● Problem description
Return only the stretch of the material below that begins with the line containing "A shallow embedding of the" and ends with the line containing "From Stdlib Require Import Permutation", exactly; both of those lines belong to it.

BEGIN Dataset

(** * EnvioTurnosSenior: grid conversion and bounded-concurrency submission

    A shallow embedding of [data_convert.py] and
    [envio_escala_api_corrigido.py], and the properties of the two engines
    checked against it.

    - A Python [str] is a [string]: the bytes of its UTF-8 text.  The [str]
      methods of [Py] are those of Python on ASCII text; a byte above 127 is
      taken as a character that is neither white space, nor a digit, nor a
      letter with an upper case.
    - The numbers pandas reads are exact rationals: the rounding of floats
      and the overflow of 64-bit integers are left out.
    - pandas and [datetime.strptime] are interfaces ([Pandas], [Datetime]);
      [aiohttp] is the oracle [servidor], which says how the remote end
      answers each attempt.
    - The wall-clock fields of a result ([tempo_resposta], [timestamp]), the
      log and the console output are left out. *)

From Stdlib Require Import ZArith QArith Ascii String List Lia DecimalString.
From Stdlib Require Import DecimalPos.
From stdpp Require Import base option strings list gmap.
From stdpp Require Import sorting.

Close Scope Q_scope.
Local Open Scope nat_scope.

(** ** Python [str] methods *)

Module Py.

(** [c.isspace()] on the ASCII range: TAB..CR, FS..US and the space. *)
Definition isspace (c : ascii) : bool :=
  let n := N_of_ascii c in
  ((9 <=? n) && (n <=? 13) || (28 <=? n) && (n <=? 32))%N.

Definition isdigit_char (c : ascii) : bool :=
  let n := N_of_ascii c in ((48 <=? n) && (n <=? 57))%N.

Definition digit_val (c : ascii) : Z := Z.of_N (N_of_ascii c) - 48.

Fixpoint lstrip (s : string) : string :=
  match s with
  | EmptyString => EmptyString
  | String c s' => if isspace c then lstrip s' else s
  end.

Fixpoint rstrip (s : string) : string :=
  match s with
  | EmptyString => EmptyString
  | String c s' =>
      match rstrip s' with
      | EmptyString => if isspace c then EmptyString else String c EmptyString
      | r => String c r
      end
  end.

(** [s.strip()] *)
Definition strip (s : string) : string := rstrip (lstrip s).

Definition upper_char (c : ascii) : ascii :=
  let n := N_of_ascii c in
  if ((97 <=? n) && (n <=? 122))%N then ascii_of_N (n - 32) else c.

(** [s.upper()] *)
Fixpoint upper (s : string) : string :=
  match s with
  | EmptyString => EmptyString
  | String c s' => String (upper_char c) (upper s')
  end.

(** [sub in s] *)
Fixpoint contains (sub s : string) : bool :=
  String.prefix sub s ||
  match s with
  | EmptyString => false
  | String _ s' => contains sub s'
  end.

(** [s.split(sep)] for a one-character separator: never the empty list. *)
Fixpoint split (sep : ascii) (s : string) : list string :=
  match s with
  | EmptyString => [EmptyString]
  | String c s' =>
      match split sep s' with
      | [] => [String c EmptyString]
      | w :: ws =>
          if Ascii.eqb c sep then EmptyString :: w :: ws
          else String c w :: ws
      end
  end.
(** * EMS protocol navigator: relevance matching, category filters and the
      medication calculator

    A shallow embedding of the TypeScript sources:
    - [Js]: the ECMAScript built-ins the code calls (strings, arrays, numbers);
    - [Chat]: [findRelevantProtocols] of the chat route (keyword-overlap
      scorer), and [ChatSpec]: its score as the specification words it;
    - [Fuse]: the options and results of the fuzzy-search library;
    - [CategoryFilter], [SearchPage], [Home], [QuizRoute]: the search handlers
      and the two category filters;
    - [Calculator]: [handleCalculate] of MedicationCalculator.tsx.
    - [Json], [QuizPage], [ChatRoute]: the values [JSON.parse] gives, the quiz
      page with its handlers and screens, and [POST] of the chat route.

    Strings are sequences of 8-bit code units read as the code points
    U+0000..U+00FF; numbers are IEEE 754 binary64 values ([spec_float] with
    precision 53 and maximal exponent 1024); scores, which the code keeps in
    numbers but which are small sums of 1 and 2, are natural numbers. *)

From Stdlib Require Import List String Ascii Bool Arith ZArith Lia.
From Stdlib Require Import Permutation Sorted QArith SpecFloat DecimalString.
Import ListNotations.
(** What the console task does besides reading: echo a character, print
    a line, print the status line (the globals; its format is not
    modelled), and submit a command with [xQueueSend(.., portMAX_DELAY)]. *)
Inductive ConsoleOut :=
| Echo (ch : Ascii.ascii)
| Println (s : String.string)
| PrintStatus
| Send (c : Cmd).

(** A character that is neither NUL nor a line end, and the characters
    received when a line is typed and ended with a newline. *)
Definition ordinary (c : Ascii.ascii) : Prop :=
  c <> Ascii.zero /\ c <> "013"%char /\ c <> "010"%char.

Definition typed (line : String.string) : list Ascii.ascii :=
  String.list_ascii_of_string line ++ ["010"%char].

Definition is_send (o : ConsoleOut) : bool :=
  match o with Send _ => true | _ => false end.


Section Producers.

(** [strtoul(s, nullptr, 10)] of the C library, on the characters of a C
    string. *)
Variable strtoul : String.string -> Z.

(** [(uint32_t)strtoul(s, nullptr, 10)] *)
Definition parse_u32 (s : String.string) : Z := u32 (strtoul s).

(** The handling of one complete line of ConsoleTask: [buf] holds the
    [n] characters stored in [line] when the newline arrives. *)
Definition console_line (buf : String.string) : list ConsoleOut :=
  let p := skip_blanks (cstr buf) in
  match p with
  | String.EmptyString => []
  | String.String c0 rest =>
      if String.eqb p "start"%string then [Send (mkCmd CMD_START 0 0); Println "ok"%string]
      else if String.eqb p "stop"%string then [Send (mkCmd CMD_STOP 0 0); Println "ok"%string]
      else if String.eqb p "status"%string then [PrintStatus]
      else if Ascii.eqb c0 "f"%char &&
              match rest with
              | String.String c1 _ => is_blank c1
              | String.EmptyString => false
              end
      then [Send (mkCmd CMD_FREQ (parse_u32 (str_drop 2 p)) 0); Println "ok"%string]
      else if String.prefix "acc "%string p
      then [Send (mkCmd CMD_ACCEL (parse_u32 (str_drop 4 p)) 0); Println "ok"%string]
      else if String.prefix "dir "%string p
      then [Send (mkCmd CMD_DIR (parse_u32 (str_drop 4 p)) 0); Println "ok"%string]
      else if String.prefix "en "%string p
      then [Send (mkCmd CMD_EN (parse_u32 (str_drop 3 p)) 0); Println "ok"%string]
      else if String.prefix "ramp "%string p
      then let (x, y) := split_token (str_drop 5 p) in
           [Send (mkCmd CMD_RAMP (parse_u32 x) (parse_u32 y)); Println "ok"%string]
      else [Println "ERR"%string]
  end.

END Dataset

● Solution below
    A shallow embedding of the TypeScript sources:
    - [Js]: the ECMAScript built-ins the code calls (strings, arrays, numbers);
    - [Chat]: [findRelevantProtocols] of the chat route (keyword-overlap
      scorer), and [ChatSpec]: its score as the specification words it;
    - [Fuse]: the options and results of the fuzzy-search library;
    - [CategoryFilter], [SearchPage], [Home], [QuizRoute]: the search handlers
      and the two category filters;
    - [Calculator]: [handleCalculate] of MedicationCalculator.tsx.
    - [Json], [QuizPage], [ChatRoute]: the values [JSON.parse] gives, the quiz
      page with its handlers and screens, and [POST] of the chat route.

    Strings are sequences of 8-bit code units read as the code points
    U+0000..U+00FF; numbers are IEEE 754 binary64 values ([spec_float] with
    precision 53 and maximal exponent 1024); scores, which the code keeps in
    numbers but which are small sums of 1 and 2, are natural numbers. *)

From Stdlib Require Import List String Ascii Bool Arith ZArith Lia.
From Stdlib Require Import Permutation Sorted QArith SpecFloat DecimalString.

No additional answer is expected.